Deepen Relationships with Integrated Technology Solutions

Once advisors and their clients are on the same page regarding purpose-driven planning, advisors can utilize technology tools to further tie clients’ life goals to investment portfolios. Unified wealth management technology platforms make it easy for advisors to deliver a meaningful client experience at all phases of their client relationships because their features are designed to foster greater collaboration. Helpful technology solutions include:

 

  • Client portals enabling clients to monitor their accounts and financial status in real time.
  • Dashboards that track progress and find investment opportunities.
  • Educational applications that show clients how small changes can make a big difference to their financial well-being.
  • Interactive sliders that allow advisors to make plan adjustments in real time.
  • Secure-access document vaults that store client documents in a single location.  

 

Advisors can use technology platforms with these and other benefits to work with clients on connecting their portfolio expectations to their life goals, and reinforce these objectives in reports and review meetings.   

 

Benefits of Enhanced Client Engagement

Advisors who take the time to listen and find out what their clients really want in life, and then help them map out their goals with purpose, will build much stronger relationships, and reap much greater rewards.
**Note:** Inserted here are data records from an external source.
Lemma scan_frac_delim r : delim r = true -> scan_frac r = Some r.
Proof.
  destruct r as [| c r]; simpl; [reflexivity |].
  intros H. apply orb_prop in H. destruct H as [H | H]; [apply orb_prop in H; destruct H as [H | H] |];
    apply Ascii.eqb_eq in H; subst; reflexivity.
Qed.

Lemma scan_exp_delim r : delim r = true -> scan_exp r = Some r.
Proof.
  destruct r as [| c r]; simpl; [reflexivity |].
  intros H. apply orb_prop in H. destruct H as [H | H]; [apply orb_prop in H; destruct H as [H | H] |];
    apply Ascii.eqb_eq in H; subst; reflexivity.
Qed.

Lemma scan_number_int z r :
  delim r = true -> scan_number (int_repr z ++ r) = Some r.
Proof.
  intros Hr. pose proof (delim_no_digit r Hr) as Hd.
  unfold int_repr, scan_number. destruct z as [| p | p]; simpl.
  - rewrite (scan_frac_delim r Hr). apply scan_exp_delim, Hr.
  - destruct (pos_to_uint_head p) as (c & t & E & Hc & H0 & Ht).
    rewrite E. simpl.
    assert (Hm : Ascii.eqb c "-" = false).
    { destruct (Ascii.eqb_spec c "-") as [-> |]; [discriminate Hc | reflexivity]. }
    rewrite Hm. simpl. rewrite H0, Hc, (skip_digits_app t r Ht), (skip_digits_stop r Hd).
    rewrite (scan_frac_delim r Hr). apply scan_exp_delim, Hr.
  - change (Pos.to_uint p) with (N.to_uint (Npos p)).
    fold (nat_repr (Npos p)).
    rewrite (scan_int_nat (Npos p) r Hd).
    rewrite (scan_frac_delim r Hr). apply scan_exp_delim, Hr.
Qed.

Lemma all_digits_nat_repr n : all_digits (nat_repr n) = true.
Proof. apply all_digits_uint. Qed.

Lemma nat_repr_nonempty n : nat_repr n <> "".
Proof.
  unfold nat_repr. apply string_of_uint_nonempty.
  destruct n as [| p]; simpl; [discriminate | apply DecimalPos.Unsigned.to_uint_nonnil].
Qed.

Lemma delim_cases r :
  delim r = true ->
  r = "" \/ exists c t, r = String c t /\ (c = "," \/ c = "]" \/ c = "}")%char.
Proof.
  destruct r as [| c t]; simpl; [left; reflexivity |].
  intros H. right. exists c, t. split; [reflexivity |].
  apply orb_prop in H. destruct H as [H | H]; [apply orb_prop in H; destruct H as [H | H] |];
    apply Ascii.eqb_eq in H; auto.
Qed.

Lemma scan_exponent e r : delim r = true -> scan_exp (exponent_repr e ++ r) = Some r.
Proof.
  intros Hr. destruct e as [z |]; simpl; [| apply scan_exp_delim, Hr].
  pose proof (delim_no_digit r Hr) as Hd.
  unfold exp_repr.
  destruct (z <? 0); destruct (Z.abs z <? 10); simpl;
    rewrite ?(skip_digits_app _ r (all_digits_nat_repr _)), ?(skip_digits_stop r Hd);
    try reflexivity;
    apply scan_digits_app; auto using all_digits_nat_repr, nat_repr_nonempty.
Qed.

Lemma exponent_head e r :
  delim r = true ->
  no_digit_head (exponent_repr e ++ r) = true
  /\ scan_frac (exponent_repr e ++ r) = Some (exponent_repr e ++ r).
Proof.
  intros Hr. destruct e as [z |]; simpl.
  - split; reflexivity.
  - split; [apply delim_no_digit, Hr | apply scan_frac_delim, Hr].
Qed.

Lemma scan_frac_repr frac e r :
  delim r = true ->
  scan_frac (frac_repr frac ++ exponent_repr e ++ r) = Some (exponent_repr e ++ r).
Proof.
  intros Hr. destruct (exponent_head e r Hr) as [Hd Hf].
  unfold frac_repr.
  destruct frac; [exact Hf | ..]; simpl;
    rewrite (skip_digits_app _ _ (all_digits_uint _)), (skip_digits_stop _ Hd);
    reflexivity.
Qed.

Lemma frac_head frac e r :
  delim r = true -> no_digit_head (frac_repr frac ++ exponent_repr e ++ r) = true.
Proof.
  intros Hr. destruct frac; simpl; try reflexivity.
  apply (exponent_head e r Hr).
Qed.

Lemma scan_number_float neg ipart frac e r :
  delim r = true ->
  scan_number (float_repr (FFinite neg ipart frac e) ++ r) = Some r.
Proof.
  intros Hr. unfold float_repr.
  rewrite !append_assoc_s.
  set (X := frac_repr frac ++ exponent_repr e ++ r).
  assert (HX : no_digit_head X = true) by (apply frac_head, Hr).
  assert (Hbody : match scan_int (nat_repr ipart ++ X) with
                  | Some s1 => match scan_frac s1 with
                               | Some s2 => scan_exp s2
                               | None => None
                               end
                  | None => None
                  end = Some r).
  { rewrite (scan_int_nat ipart X HX). unfold X.
    rewrite (scan_frac_repr frac e r Hr). apply scan_exponent, Hr. }
  unfold scan_number. destruct neg; simpl.
  - exact Hbody.
  - assert (Hhead : exists c t, nat_repr ipart ++ X = String c t /\ Ascii.eqb c "-" = false).
    { unfold nat_repr. destruct ipart as [| p]; simpl.
      - do 2 eexists. split; reflexivity.
      - destruct (pos_to_uint_head p) as (c & t & -> & Hc & _ & _). simpl.
        do 2 eexists. split; [reflexivity |].
        destruct (Ascii.eqb_spec c "-") as [-> |]; [discriminate Hc | reflexivity]. }
    destruct Hhead as (c & t & E & Hm). rewrite E in *. rewrite Hm. exact Hbody.
Qed.

(** ** JSON texts: values *)

Lemma number_head_plain c :
  is_digit c || Ascii.eqb c "-" = true ->
  is_ws c = false /\ Ascii.eqb c "]" = false /\ Ascii.eqb c "}" = false.
Proof.
  ascii_cases c; simpl; intros H;
    try discriminate H; repeat split.
Qed.

Lemma scan_value_number n c t :
  is_digit c || Ascii.eqb c "-" = true ->
  scan_value (S n) (String c t) = scan_number (String c t).
Proof.
  ascii_cases c; simpl; intros H;
    try discriminate H; reflexivity.
Qed.

Lemma int_repr_head z :
  exists c t, int_repr z = String c t /\ is_digit c || Ascii.eqb c "-" = true.
Proof.
  unfold int_repr. destruct z as [| p | p]; simpl.
  - do 2 eexists. split; reflexivity.
  - destruct (pos_to_uint_head p) as (c & t & -> & Hc & _ & _).
    do 2 eexists. split; [reflexivity |]. rewrite Hc. reflexivity.
  - do 2 eexists. split; reflexivity.
Qed.

Lemma float_repr_head neg ipart frac e :
  exists c t,
    float_repr (FFinite neg ipart frac e) = String c t
    /\ is_digit c || Ascii.eqb c "-" = true.
Proof.
  unfold float_repr. destruct neg; simpl.
  - do 2 eexists. split; reflexivity.
  - unfold nat_repr. destruct ipart as [| p]; simpl.
    + do 2 eexists. split; reflexivity.
    + destruct (pos_to_uint_head p) as (c & t & -> & Hc & _ & _). simpl.
      do 2 eexists. split; [reflexivity |]. rewrite Hc. reflexivity.
Qed.

Lemma starts_value_head s :
  starts_value s = true ->
  exists c t, s = String c t
              /\ is_ws c = false /\ Ascii.eqb c "]" = false /\ Ascii.eqb c "}" = false.
Proof.
  destruct s as [| c t]; simpl; [discriminate |].
  intros H. apply negb_true_iff in H.
  apply orb_false_iff in H. destruct H as [H H3].
  apply orb_false_iff in H. destruct H as [H1 H2].
  exists c, t. auto.
Qed.

Lemma scan_value_string n t : scan_value (S n) (String dquote t) = scan_string t.
Proof. reflexivity. Qed.

Lemma scan_value_array n c t :
  is_ws c = false -> Ascii.eqb c "]" = false ->
  scan_value (S n) (String "[" (String c t)) = scan_elements n (String c t).
Proof.
  intros Hw Hc.
  change (scan_value (S n) (String "[" (String c t)))
    with (match skip_ws (String c t) with
          | String c' r' =>
              if Ascii.eqb c' "]" then Some r' else scan_elements n (String c t)
          | EmptyString => None
          end).
  simpl skip_ws. rewrite Hw, Hc. reflexivity.
Qed.

Lemma scan_value_object n t :
  scan_value (S n) (String "{" (String dquote t)) = scan_members n (String dquote t).
Proof. reflexivity. Qed.

Lemma scan_elements_step n s r c r' :
  scan_value n s = Some r ->
  skip_ws r = String c r' ->
  scan_elements (S n) s =
  if Ascii.eqb c "," then scan_elements n r'
  else if Ascii.eqb c "]" then Some r' else None.
Proof. intros H1 H2. simpl. rewrite H1, H2. reflexivity. Qed.

Lemma scan_members_step n k x r c r' :
  scan_value n x = Some r ->
  skip_ws r = String c r' ->
  scan_members (S n) (json_string k ++ ":" ++ x) =
  if Ascii.eqb c "," then scan_members n r'
  else if Ascii.eqb c "}" then Some r' else None.
Proof.
  intros H1 H2. unfold json_string.
  change (scan_members (S n) (String dquote (json_chars k ++ str1 dquote) ++ ":" ++ x))
    with (match scan_string ((json_chars k ++ str1 dquote) ++ ":" ++ x) with
          | Some r1 =>
              match skip_ws r1 with
              | String c r2 =>
                  if Ascii.eqb c ":" then
                    match scan_value n r2 with
                    | Some r3 =>
                        match skip_ws r3 with
                        | String c' r4 =>
                            if Ascii.eqb c' "," then scan_members n r4
                            else if Ascii.eqb c' "}" then Some r4 else None
                        | EmptyString => None
                        end
                    | None => None
                    end
                  else None
              | EmptyString => None
              end
          | None => None
          end).
  rewrite append_assoc_s, scan_json_string.
  simpl skip_ws. simpl Ascii.eqb. cbv iota. rewrite H1, H2. reflexivity.
Qed.

Lemma starts_value_app s t : starts_value s = true -> starts_value (s ++ t) = true.
Proof. destruct s; simpl; [discriminate | auto]. Qed.

Lemma join_cons sep p q ps : join sep (p :: q :: ps) = p ++ sep ++ join sep (q :: ps).
Proof. reflexivity. Qed.

Lemma mapM_cons_inv {A B} (f : A -> result B) x xs parts :
  mapM f (x :: xs) = Ok parts ->
  exists p ps, f x = Ok p /\ mapM f xs = Ok ps /\ parts = p :: ps.
Proof.
  simpl. destruct (f x) as [p |]; simpl; [| discriminate].
  destruct (mapM f xs) as [ps |]; simpl; [| discriminate].
  intros H. injection H as <-. eauto.
Qed.

Lemma dumps_elements xs :
  Forall scans xs ->
  forall parts,
    forallb finite_floats xs = true ->
    mapM (json_dumps "," ":") xs = Ok parts ->
    parts <> [] ->
    starts_value (join "," parts) = true
    /\ forall rest fuel,
         (String.length (join "," parts) + 1 < fuel)%nat ->
         scan_elements fuel (join "," parts ++ "]" ++ rest) = Some rest.
Proof.
  induction 1 as [| x xs Hx Hxs IH]; intros parts Hfin Hm Hne.
  - simpl in Hm. injection Hm as <-. congruence.
  - destruct (mapM_cons_inv _ x xs parts Hm) as (p & ps & Hp & Hps & ->).
    simpl in Hfin. apply andb_prop in Hfin. destruct Hfin as [Hfx Hfxs].
    destruct (Hx p Hfx Hp) as [Hstart Hscan].
    destruct ps as [| q ps].
    + cbn [join]. split; [exact Hstart |].
      intros rest fuel Hfuel. destruct fuel as [| m]; [lia |].
      rewrite (scan_elements_step m (p ++ "]" ++ rest) ("]" ++ rest) "]" rest).
      * reflexivity.
      * apply Hscan; [reflexivity | lia].
      * reflexivity.
    + destruct (IH (q :: ps) Hfxs Hps) as [_ IHscan]; [discriminate |].
      rewrite join_cons. set (J := join "," (q :: ps)) in *.
      split; [apply starts_value_app, Hstart |].
      intros rest fuel Hfuel. destruct fuel as [| m]; [lia |].
      rewrite !length_append in Hfuel. simpl String.length in Hfuel.
      rewrite !append_assoc_s.
      rewrite (scan_elements_step m _ ("," ++ J ++ "]" ++ rest)
                 "," (J ++ "]" ++ rest)).
      * simpl. apply IHscan. lia.
      * apply Hscan; [reflexivity | lia].
      * reflexivity.
Qed.

Lemma dumps_members kvs :
  Forall (fun kv => scans (fst kv) /\ scans (snd kv)) kvs ->
  forall parts,
    forallb (fun kv => finite_floats (snd kv)) kvs = true ->
    mapM (fun kv =>
            k <- json_key (fst kv) ;;
            x <- json_dumps "," ":" (snd kv) ;;
            Ok (json_string k ++ ":" ++ x)) kvs = Ok parts ->
    parts <> [] ->
    (exists t, join "," parts = String dquote t)
    /\ forall rest fuel,
         (String.length (join "," parts) + 1 < fuel)%nat ->
         scan_members fuel (join "," parts ++ "}" ++ rest) = Some rest.
Proof.
  induction 1 as [| kv kvs Hkv Hkvs IH]; intros parts Hfin Hm Hne.
  - simpl in Hm. injection Hm as <-. congruence.
  - destruct (mapM_cons_inv _ kv kvs parts Hm) as (p & ps & Hp & Hps & ->).
    simpl in Hfin. apply andb_prop in Hfin. destruct Hfin as [Hfx Hfxs].
    destruct (json_key (fst kv)) as [k |]; cbn [bind] in Hp; [| discriminate].
    destruct (json_dumps "," ":" (snd kv)) as [x |] eqn:Ex; cbn [bind] in Hp; [| discriminate].
    assert (Ep : p = json_string k ++ ":" ++ x) by congruence.
    clear Hp. subst p.
    destruct (proj2 Hkv x Hfx Ex) as [_ Hscan].
    destruct ps as [| q ps].
    + cbn [join]. split; [eexists; reflexivity |].
      intros rest fuel Hfuel. destruct fuel as [| m]; [lia |].
      rewrite !length_append in Hfuel. simpl String.length in Hfuel.
      rewrite !append_assoc_s.
      rewrite (scan_members_step m k (x ++ "}" ++ rest) ("}" ++ rest) "}" rest).
      * reflexivity.
      * apply Hscan; [reflexivity | lia].
      * reflexivity.
    + destruct (IH (q :: ps) Hfxs Hps) as [_ IHscan]; [discriminate |].
      rewrite join_cons. set (J := join "," (q :: ps)) in *.
      split; [eexists; reflexivity |].
      intros rest fuel Hfuel. destruct fuel as [| m]; [lia |].
      rewrite !length_append in Hfuel. simpl String.length in Hfuel.
      rewrite !append_assoc_s.
      rewrite (scan_members_step m k _ ("," ++ J ++ "}" ++ rest)
                 "," (J ++ "}" ++ rest)).
      * simpl. apply IHscan. lia.
      * apply Hscan; [reflexivity | lia].
      * reflexivity.
Qed.
(** X13.  The PDF table ranks by absolute impact and the explanation text
    by signed impact.  When no impact is negative the two rankings are
    the same list, so the first three rows of the table are the factors
    of the text's bullets; with a negative impact they can differ, as for
    the factors -0.9, 0.1, 0.1, 0.25, -0.05, where the table starts with
    the factor of impact -0.9 and the text does not show it. *)
Theorem X13_table_and_text_rankings (prediction : PredictionResponse) :
  (Forall (fun fi => not_negative (snd fi) = true) (explanation prediction) ->
   factors (explanation prediction)
     = sorted_reverse snd (explanation prediction) /\
   firstn 3 (factors (explanation prediction)) = top_factors prediction) /\
  map fst (firstn 3 (factors (explanation Samples.signed_prediction)))
    = [ "debt_ratio"; "credit_score"; "income" ]%string /\
  map fst (top_factors Samples.signed_prediction)
    = [ "credit_score"; "income"; "age" ]%string.
Proof.
  split; [|split; vm_compute; reflexivity].
  intros H.
  assert (E : factors (explanation prediction)
              = sorted_reverse snd (explanation prediction)).
  { unfold factors. apply sorted_reverse_ext. intros x y Hx Hy.
    rewrite Forall_forall in H. unfold magnitude.
    apply ltb_abs; now apply H. }
  split; trivial. unfold top_factors. now rewrite E.
Qed.

Lemma X13_table_and_text_rankings_witness :
  firstn 3 (factors Routes.predict_explanation)
  = top_factors Samples.denied_prediction.
Proof.
  apply (proj1 (X13_table_and_text_rankings Samples.denied_prediction)).
  repeat constructor.
Defined.


End Extras.
(** A second POST on a channel whose publisher is live: once the
    application has let the request in, the adapter answers 403 and leaves
    the registry as it was. *)
Lemma ServeHTTP_publisher_exists (fuel : nat) (a r : bool)
    (inbox : list (list byte)) (req : Request) (wd : World main.Globals)
    (wk : webmkeeper.WebmKeeper) :
  Method req = "POST"%string ->
  webmkeeper.New (Body req) = Ok wk ->
  main.keepers (glob wd) !! URL_Path req = None ->
  snd (fst (pubsub.GetPubCh (URL_Path req) (pmux wd))) = true ->
  calls (resp wd) = [] ->
  exists wd',
    ServeHTTP main.app fuel a r inbox req wd = Some (Ok tt, wd') /\
    status (resp wd') = 403 /\ pmux wd' = pmux wd.
Proof.
  intros Hm HN Hk Hg Hc.
  destruct (GetPubCh_exists _ _ Hg) as [ch Hch].
  unfold ServeHTTP. cbn [main.app OnOpen]. unfold main.OnOpen.
  rewrite Hm. cbn [String.eqb Ascii.eqb Bool.eqb andb]. rewrite HN.
  unfold main.alloc, main.addKeeper. cbn [main.keepers main.heap].
  rewrite Hk. cbn [negb bail Z.eqb resp glob pmux]. rewrite Hch.
  cbn [resp glob pmux]. unfold doLast. cbn [OnClose main.app main.OnClose
    main.isBcaster resp glob pmux bail Z.eqb].
  eexists. split; [reflexivity|]. cbn [resp pmux]. split; [|reflexivity].
  unfold status, WriteHeader. cbn [calls]. rewrite Hc. reflexivity.
Qed.
(** X20. Tags without index on a variadic function: the parameters before the
    last get one tag each, in order, and the last parameter gets all the
    tags that remain, in order. *)
Theorem plain_tags_variadic fnType0 wr tags :
  IsVariadic fnType0 = true ->
  Forall (fun tag => tag_index Atoi tag = None) tags ->
  (1 <= numIn_of fnType0 wr)%Z ->
  let fixed := Z.to_nat (numIn_of fnType0 wr - 1) in
  newFnStringBindingArg Atoi fnType0 wr tags =
    Done {| fnType := fnType0;
            fnTags := map (fun tag => [tag]) (take fixed tags)
                      ++ replicate (fixed - length tags) []
                      ++ [drop fixed tags];
            withReceiver := wr |}.
Proof.
  intros Hv Hplain Hn fixed.
  unfold newFnStringBindingArg, make_fnTags. fold (numIn_of fnType0 wr).
  destruct (Z.ltb_spec (numIn_of fnType0 wr) 0); [lia|]. cbn [arg_bind].
  rewrite (first_indexed_plain _ Hplain), Hv.
  replace (Z.to_nat (numIn_of fnType0 wr)) with (fixed + 1)
    by (unfold fixed; lia).
  rewrite replicate_add. cbn [replicate].
  destruct tags as [|tag tags].
  - simpl. rewrite Nat.sub_0_r.
    now rewrite take_nil, drop_nil.
  - cbn [length Nat.ltb Nat.leb].
    pose proof (plain_loop_variadic (numIn_of fnType0 wr) (tag :: tags) []
                  fixed Hplain) as Hloop.
    cbn [length app] in Hloop. change (Z.of_nat 0) with 0%Z in Hloop.
    rewrite Hloop by (unfold fixed; cbn [length] in *; lia).
    reflexivity.
Qed.


(** *** Tags with index *)

Lemma indexed_loop_slot n v (i : nat) tags :
  forall s s' k old,
    range_tags (indexed_step Atoi n v) k tags s = Done s' ->
    s !! i = Some old ->
    s' !! i = Some (indexed_slot Atoi n v i old tags).
Proof.
  unfold indexed_slot.
  induction tags as [|tag tags IH]; intros s s' k old Hr Hold.
  - injection Hr as <-. simpl. rewrite app_nil_r, Hold.
    now destruct (v && _).
  - cbn [range_tags] in Hr. rewrite indexed_step_eq in Hr.
    unfold tags_at. cbn [List.filter]. fold (tags_at Atoi i tags).
    destruct (tag_index Atoi tag) as [j|]; [|discriminate].
    destruct ((j <? 0)%Z || (n <=? j)%Z); [discriminate|].
    destruct (Z.eqb_spec j (Z.of_nat i)) as [->|Hne].
    + destruct (v && (Z.of_nat i =? n - 1)%Z) eqn:Hlast.
      * destruct (slot_append _ _ _) as [s1|] eqn:Hs; [|discriminate].
        cbn [arg_bind] in Hr.
        apply slot_append_Done in Hs as (old' & _ & Hold' & ->).
        rewrite Nat2Z.id in *. rewrite Hold in Hold'.
        injection Hold' as <-.
        specialize (IH _ _ _ (old ++ [tag_rest tag]) Hr).
        rewrite IH.
        -- cbn [map]. now rewrite <- app_assoc.
        -- apply list_lookup_insert_eq, (lookup_lt_Some _ _ _ Hold).
      * destruct (slot_write _ _ _) as [s1|] eqn:Hs; [|discriminate].
        cbn [arg_bind] in Hr.
        apply slot_write_Done in Hs as (_ & _ & ->).
        rewrite Nat2Z.id in *.
        specialize (IH _ _ _ [tag_rest tag] Hr).
        rewrite IH.
        -- rewrite last_cons. now destruct (last (tags_at Atoi i tags)).
        -- apply list_lookup_insert_eq, (lookup_lt_Some _ _ _ Hold).
    + assert (forall x, (0 <= j)%Z ->
                <[Z.to_nat j := x]> s !! i = Some old) as Hother.
      { intros x Hj. rewrite list_lookup_insert_ne by lia. exact Hold. }
      destruct (v && (j =? n - 1)%Z).
      * destruct (slot_append _ _ _) as [s1|] eqn:Hs; [|discriminate].
        cbn [arg_bind] in Hr.
        apply slot_append_Done in Hs as (old' & Hj & _ & ->).
        exact (IH _ _ _ old Hr (Hother _ Hj)).
      * destruct (slot_write _ _ _) as [s1|] eqn:Hs; [|discriminate].
        cbn [arg_bind] in Hr.
        apply slot_write_Done in Hs as (Hj & _ & ->).
        exact (IH _ _ _ old Hr (Hother _ Hj)).
Qed.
According to the 2014 Rules of Engagement study on financial advisors’ needs and expectations, conducted by Advisor Impact and sponsored by AssetMark, Inc., a full 79% of clients who felt engaged with their advisors provide referrals to friends and family.

The study also reported that engaged clients cite the following as the top three factors in continuing a relationship with their advisors:

 

  • “Keeps me on track/focused on the long term.”
  • “Acts as a sounding board/helps me make difficult decisions.
  • "Strong personal relationships.”

 

Simply put, identifying a client’s purpose for their money and in life—and marrying those goals within a comprehensive financial plan—are key to successful, long-term and sustainable financial planning engagement for any advisor. 

 

 

Matt Matrisian is Senior Vice President and Director of Practice Management at AssetMark, Inc.